Dan di atas bulan, seberkas darah mengalir langsung ke kabut merah.
Sinar cahaya berwarna darah menembus langit dan bumi, dan semua orang di gurun yang bernafas panas melihat pemandangan ini.
__ADS_1
…………
Kota Fengsha.
Penegak hukum yang sedang menyelidiki berita tentang penyihir tak dikenal bernama Zhang Chi, pembela kota kecil, semua profesional membuka mata lebar-lebar dan menatap sinar cahaya berwarna darah yang menembus langit dan bumi.
"Lalu... apa itu?!"
Seseorang menjerit dan menjerit, suara mereka bergetar.
"Dari bulan?! Perawan Darah?!"
Beberapa aparat penegak hukum juga melebarkan mata dan terlihat ngeri.
Mereka saling memandang dan melihat pikiran satu sama lain.

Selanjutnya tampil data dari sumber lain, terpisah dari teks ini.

(** Setting a resistance and reading it back from the chip gives the
    wanted resistance, capped at the device's total, to within half a wiper
    step - except in the top half step of the range: there the position 256
    is stored in a byte, so that asking for the full resistance puts the wiper
    at zero. *)
Theorem ad5259_set_then_get (plat : ad5259_platform) (junk rab rwb old : Z) (d : regdev) :
  0 < rab -> rab * 256 + rab / 2 < 2 ^ 32 -> is_u32 rwb -> rd_regs d <> [] ->
  let x := Z.min rwb rab in
  exists d1 d2 rwb', ad5259_set_resistance_wb plat rab rwb d = Ok (d1, 1) /\
    ad5259_get_resistance_wb plat rab old d1 = Ok (d2, (rwb', 1)) /\
    if 256 * rab <=? 256 * x + rab / 2 then rwb' = 0 else 512 * Z.abs (rwb' - x) <= rab + 256.
Proof.
  intros Ha Hb Hw Hd x. destruct (wiper_eq rab rwb Ha Hb Hw) as (p & Ep & Hp & Hx & H256). fold x in Hx, H256.
  assert (Hx0 : 0 <= x <= rab) by (unfold x; pow2_norm; lia).
  unfold ad5259_set_resistance_wb. rewrite Ep.
  destruct (rd_regs d) as [|r0 regs] eqn:Er; [done|].
  pose proof (regdev_write (ad5259_addr plat) 0 [Z.land p 255] d ltac:(by vm_compute)) as Ew.
  change (Zlen [0; Z.land p 255]) with 2 in Ew.
  eexists _, _, (position_resistance rab (Z.land p 255)). split; [|split].
  - by rewrite (M_bind_Ok _ _ _ _ _ (pure_Ok p d)), (M_bind_Ok _ _ _ _ _ Ew).
  - unfold ad5259_get_resistance_wb.
    match goal with |- context [mbind _ _ ?s] => set (d1 := s) end.
    pose proof (regdev_write (ad5259_addr plat) 0 [] d1 ltac:(by vm_compute)) as E1. change (Zlen [0]) with 1 in E1.
    rewrite (M_bind_Ok _ _ _ _ _ E1). cbv beta iota. change (negb (1 =? 1)) with false. cbv iota.
    match type of E1 with _ = Ok (?s, _) => pose proof (regdev_read (ad5259_addr plat) 1 s [0] ltac:(done) ltac:(done)) as E2 end.
    rewrite (M_bind_Ok _ _ _ _ _ E2). cbv beta iota. change (negb (1 =? 1)) with false. cbv iota.
    unfold d1. cbn. by rewrite Er.
  - assert (Hl : Z.land p 255 = p mod 256) by (change 255 with (Z.ones 8); by rewrite Z.land_ones).
    rewrite Hl. unfold position_resistance, RESISTANCE_W. pow2_norm. pose proof (Z.div_pos rab 2).
    assert (Hb2 : rab * 256 < 4294967296) by lia.
    destruct (Z.leb_spec (256 * rab) (256 * x + rab / 2)) as [Hbig|Hsmall].
    + rewrite (proj2 H256 Hbig). change (256 mod 256) with 0. rewrite Z.mul_0_r. by vm_compute.
    + assert (Hp' : 0 <= p < 256) by lia.
      rewrite Z.mod_small by lia. assert (0 <= rab * p < 4294967296 - 128) by nia.
      pose proof (Z.div_mod (rab * p + 128) 256). pose proof (Z.mod_pos_bound (rab * p + 128) 256).
      change (2 * 0) with 0. rewrite Z.add_0_r. unwrap. lia.
Qed.
Lemma ad5259_set_then_get_witness :
  let plat := {| nominal_resistance := 10000; ad5259_addr := 24 |} in
  let d := MkReg 0 [77] [] in
  (exists d1 d2 r, ad5259_set_resistance_wb plat 10000 2500 d = Ok (d1, 1) /\
     ad5259_get_resistance_wb plat 10000 0 d1 = Ok (d2, (r, 1)) /\ 512 * Z.abs (r - 2500) <= 10256) /\
  exists d1 d2, ad5259_set_resistance_wb plat 10000 10000 d = Ok (d1, 1) /\
     ad5259_get_resistance_wb plat 10000 0 d1 = Ok (d2, (0, 1)).
Proof.
  cbv zeta. split.
  - destruct (ad5259_set_then_get {| nominal_resistance := 10000; ad5259_addr := 24 |} 0 10000 2500 0 (MkReg 0 [77] []))
      as (d1 & d2 & r & E1 & E2 & Hr); [by vm_compute..|]. by exists d1, d2, r.
  - destruct (ad5259_set_then_get {| nominal_resistance := 10000; ad5259_addr := 24 |} 0 10000 10000 0 (MkReg 0 [77] []))
      as (d1 & d2 & r & E1 & E2 & Hr); [by vm_compute..|]. change (r = 0) in Hr. subst r. exists d1, d2. by split.
Defined.

(** ** ads8317 *)
Lemma ads8317_value_eq b0 b1 b2 :
  is_u8 b0 -> is_u8 b1 -> is_u8 b2 -> ads8317_value b0 b1 b2 = s16 ((b0 * 65536 + b1 * 256 + b2) / 4).
Proof.
  intros H0 H1 H2. unfold ads8317_value. pow2_norm.
  rewrite !Z.shiftl_mul_pow2, Z.shiftr_div_pow2 by lia.
  assert (Hq : (b0 * 65536 + b1 * 256 + b2) / 4 = b0 * 2 ^ 14 + (b1 * 2 ^ 6 + b2 / 4)).
  { replace (b0 * 65536 + b1 * 256 + b2) with ((b0 * 16384 + b1 * 64) * 4 + b2) by ring. rewrite Z.div_add_l by lia. lia. }
  assert (Hb2 : 0 <= b2 / 4 < 2 ^ 6) by (change (2 ^ 6) with 64; split; [apply Z.div_pos; lia|apply Z.div_lt_upper_bound; lia]).
  change (2 ^ 2) with 4. rewrite (wrap_small 16 (b1 * 2 ^ 6)) by (change (2 ^ 6) with 64; pow2_norm; lia).
  rewrite <- Z.lor_assoc, lor_add, Hq by lia.
  assert (Ew : u16 (b0 * 2 ^ 14) = (b0 mod 4) * 2 ^ 14).
  { unfold wrap. change (2 ^ 16) with (4 * 2 ^ 14). by rewrite Z.mul_mod_distr_r by lia. }
  rewrite Ew, lor_add by (change (2 ^ 14) with 16384; change (2 ^ 6) with 64 in *; lia).
  pose proof (Z.div_mod b0 4 ltac:(lia)) as Hd.
  unfold swrap. change (2 ^ (16 - 1)) with 32768. change (2 ^ 14) with 16384. f_equal.
  rewrite Hd at 2. replace ((4 * (b0 / 4) + b0 mod 4) * 16384 + (b1 * 2 ^ 6 + b2 / 4) + 32768)
    with (b0 mod 4 * 16384 + (b1 * 2 ^ 6 + b2 / 4) + 32768 + (b0 / 4) * 2 ^ 16) by (change (2 ^ 16) with 65536; ring).
  by rewrite Z.mod_add by done.
Qed.

(** Reading the converter selects the chip, clocks three bytes and
    deselects it; the bytes sent are what the transfer's own uninitialised
    byte held (0 in the simulation) and the echoes of those received; the result is the sixteen bits that follow the first six
    clocks of the frame, as a signed number. *)
Theorem ads8317_read_frame (junk b0 b1 b2 : Z) (log : list spi_event) (rest : list Z) :
  is_u8 b0 -> is_u8 b1 -> is_u8 b2 ->
  ads8317_read junk (MkSpi log (b0 :: b1 :: b2 :: rest))
  = Ok (MkSpi (log ++ [Select 0 1; Byte 0; Byte b0; Byte b1; Select 0 0]) rest,
        s16 ((b0 * 65536 + b1 * 256 + b2) / 4)).
Proof.
  intros H0 H1 H2. rewrite <- ads8317_value_eq by done. unfold ads8317_read.
  rewrite (M_bind_Ok _ _ _ (MkSpi (log ++ [Select 0 1]) (b0 :: b1 :: b2 :: rest)) 1) by done.
  rewrite (M_bind_Ok _ _ _ (MkSpi (log ++ [Select 0 1; Byte 0; Byte b0; Byte b1]) rest) (3, Some [b0; b1; b2])).
  2: { replace (log ++ [Select 0 1; Byte 0; Byte b0; Byte b1]) with ((((log ++ [Select 0 1]) ++ [Byte 0]) ++ [Byte b0]) ++ [Byte b1])
         by (by rewrite <- !app_assoc). reflexivity. }
  replace (log ++ [Select 0 1; Byte 0; Byte b0; Byte b1; Select 0 0])
    with ((log ++ [Select 0 1; Byte 0; Byte b0; Byte b1]) ++ [Select 0 0]) by (by rewrite <- !app_assoc). reflexivity.
Qed.
Lemma ads8317_read_frame_witness :
  ads8317_read 0 (MkSpi [] [0; 0; 255; 7])
  = Ok (MkSpi ([] ++ [Select 0 1; Byte 0; Byte 0; Byte 0; Select 0 0]) [7], s16 (255 / 4)).
Proof. apply (ads8317_read_frame 0 0 0 255 [] [7]); by vm_compute. Defined.

(** ** dac856x *)
Definition frame3 (cs b0 b1 b2 : Z) : list spi_event := [Select cs 1; Byte b0; Byte b1; Byte b2; Select cs 0].
Definition logged (d : spidev) (l : list spi_event) (n : nat) : spidev := MkSpi (sd_log d ++ l) (drop n (sd_answers d)).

Sesuatu yang besar terjadi!
Tepat ketika semua orang merasa ngeri... bulan hilang. Matahari.
Bab 104
Lokasi asli bulan telah menjadi langit berbintang.

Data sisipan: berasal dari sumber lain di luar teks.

Lemma decodeBuf_remlen b p n r :
  0 <= n < max_body -> suffix b p (remlen_bytes n ++ r) ->
  MQTTPacket_decodeBuf b p = Ok (Zlen (remlen_bytes n), n).
Proof.
  intros Hn Hs. unfold MQTTPacket_decodeBuf.
  by destruct (MQTTPacket_decode_remlen (bufchar b 1) (suffix b) p n r (bufchar_suffix b) Hn Hs) as (p' & -> & _).
Qed.

(** Whatever the transport delivers, decoding stops within five bytes with
    a value of at most 28 bits. *)
Lemma decode_loop_bounds {S} (getchar : S -> res (S * Z * Z)) fuel : forall s value len s' len' value',
  0 <= len -> 0 <= value < 128 ^ len -> Z.of_nat fuel = 5 - len ->
  decode_loop getchar fuel s value (128 ^ len) len = Ok (s', len', value') ->
  len < len' <= 5 /\ 0 <= value' < max_body.
Proof.
  induction fuel as [|fuel IH]; intros s value len s' len' value' Hlen Hv Hf; [done|].
  assert (128 ^ len <= max_body -> value < max_body) by lia.
  cbn [decode_loop]. destruct (Z.ltb_spec 4 (len + 1)).
  { intros [= <- <- <-]. assert (len = 4) as -> by lia. change (128 ^ 4) with max_body in *. lia. }
  assert (128 ^ (len + 1) <= max_body).
  { change max_body with (128 ^ 4). apply Z.pow_le_mono_r; lia. }
  rewrite Z.pow_add_r in * by lia. change (128 ^ 1) with 128 in *.
  destruct (getchar s) as [[[s1 rc] c]|]; [|done]. cbn [mbind res_bind].
  destruct (rc =? 1); cbn [negb]; [|intros [= <- <- <-]; lia].
  assert (0 <= Z.land c 127 < 128) as Hc.
  { change 127 with (Z.ones 7). rewrite Z.land_ones by lia. apply Z.mod_pos_bound. lia. }
  set (d := Z.land c 127) in *.
  assert (0 <= value + d * 128 ^ len < 128 ^ len * 128) by nia.
  destruct (negb (Z.land c 128 =? 0)); [|intros [= <- <- <-]; lia].
  intros E. replace (128 ^ len * 128) with (128 ^ (len + 1)) in * by (rewrite Z.pow_add_r by lia; done).
  apply IH in E; lia.
Qed.

Lemma MQTTPacket_len_ge n : 0 <= n < max_body -> 1 + Zlen (remlen_bytes n) + n <= MQTTPacket_len n.
Proof. intros _. rewrite Zlen_remlen. unfold MQTTPacket_len. repeat case_test; lia. Qed.

(** The first two writes of every serializer. *)
Lemma write_packet_start buf h n :
  0 <= h < 256 -> 0 <= n < max_body -> 1 + Zlen (remlen_bytes n) <= Zlen buf ->
  (w ← writeChar (buf, 0) h; write_length w n) = Ok (wr buf (h :: remlen_bytes n)).
Proof.
  intros Hh Hn Hl. pose proof (Zlen_nonneg (remlen_bytes n)). rewrite <- wr_nil. rewrite writeChar_wr by (zlen; lia).
  cbn [mbind res_bind app]. rewrite wrap_small by (pow2_norm; lia). by rewrite write_length_wr by (zlen; lia).
Qed.

(** The first two reads of every deserializer. *)
Lemma read_header_packet h l : 0 <= h < 256 -> read_header (h :: l) = Ok (h, 1).
Proof.
  intros Hh. unfold read_header, readChar.
  change (bget (h :: l) 0) with (Ok h). cbn [mbind res_bind]. do 2 f_equal. unfold wrap, swrap.
  change (2 ^ (8 - 1)) with 128. change (2 ^ 8) with 256.
  rewrite Zminus_mod_idemp_l. replace (h + 128 - 128) with h by lia. by apply Z.mod_small.
Qed.

Lemma packet_suffix h body rest :
  Zlen body < max_body ->
  MQTTPacket_decodeBuf (packet h body ++ rest) 1 = Ok (Zlen (remlen_bytes (Zlen body)), Zlen body) /\
  suffix (packet h body ++ rest) (1 + Zlen (remlen_bytes (Zlen body))) (body ++ rest).
Proof.
  intros Hb. pose proof (Zlen_nonneg body).
  assert (suffix (packet h body ++ rest) 1 (remlen_bytes (Zlen body) ++ body ++ rest)) as Hs.
  { apply (suffix_app _ 0 [h]); [|done]. unfold packet. cbn [app]. rewrite <- app_assoc. apply suffix_start. }
  split; [by apply (decodeBuf_remlen _ _ _ (body ++ rest))|]. by apply (suffix_app _ _ _ _ _ Hs).
Qed.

Tirai hitam yang dihiasi bintang-bintang.
Saat bulan menghilang, sinar cahaya berwarna darah juga menghilang.
Melihat pemandangan ini, semua orang di Kota Fengsha sangat gembira.
"Langit berbintang! Itu dewi bintang!"
Semua orang berlutut di tanah, wajah mereka penuh kesalehan:
"Puji dewi!"
Kemudian, beberapa petugas penegak hukum saling memandang dan melihat ke arah pancaran cahaya sebelumnya.
Pemimpin pembunuh mengertakkan gigi, wajahnya dingin:
"Itulah kekuatan Bunda Darah, itu pasti anggota Gereja Bunga Darah! Ayo pergi dan lihat!"
Yang lain juga memiliki ekspresi dingin di wajah mereka dan mengangguk.
Sekte jahat berada dalam kekacauan, dan bahkan berani meminta kekuatan dari dewa jahat.
Ini hanya menampar wajah penegak mereka!
…………
Selain Kota Fengsha, kota profesional lainnya, bahkan Kota Qingsong di sisi lain gurun, dan Kota Kongming di lokasi yang jauh.
Semua orang mengangkat kepala, melihat ke langit, ke langit berbintang yang menghalangi bulan.
Universitas Kongming, area vila.
Yan Ji dan Zuo Muge membuka mata lebar-lebar dan menatap bintang-bintang di langit.
Zuo Muge membuka mulutnya:
"...Ini seharusnya tidak dibuat oleh Ayu, kan?"
Yan Ji juga sedikit terpana:
"...Bukankah seharusnya begitu?"
Keduanya saling memandang dengan kekhawatiran di mata mereka.
…………
diatas langit.
Dewi bintang berdiri di kehampaan, wajahnya yang cantik dan tanpa cacat dengan ketidakpedulian.
Lihatlah ke arah bulan.
Di bulan, sosok aneh berwarna darah bergoyang, dan mata merah gelap yang besar muncul.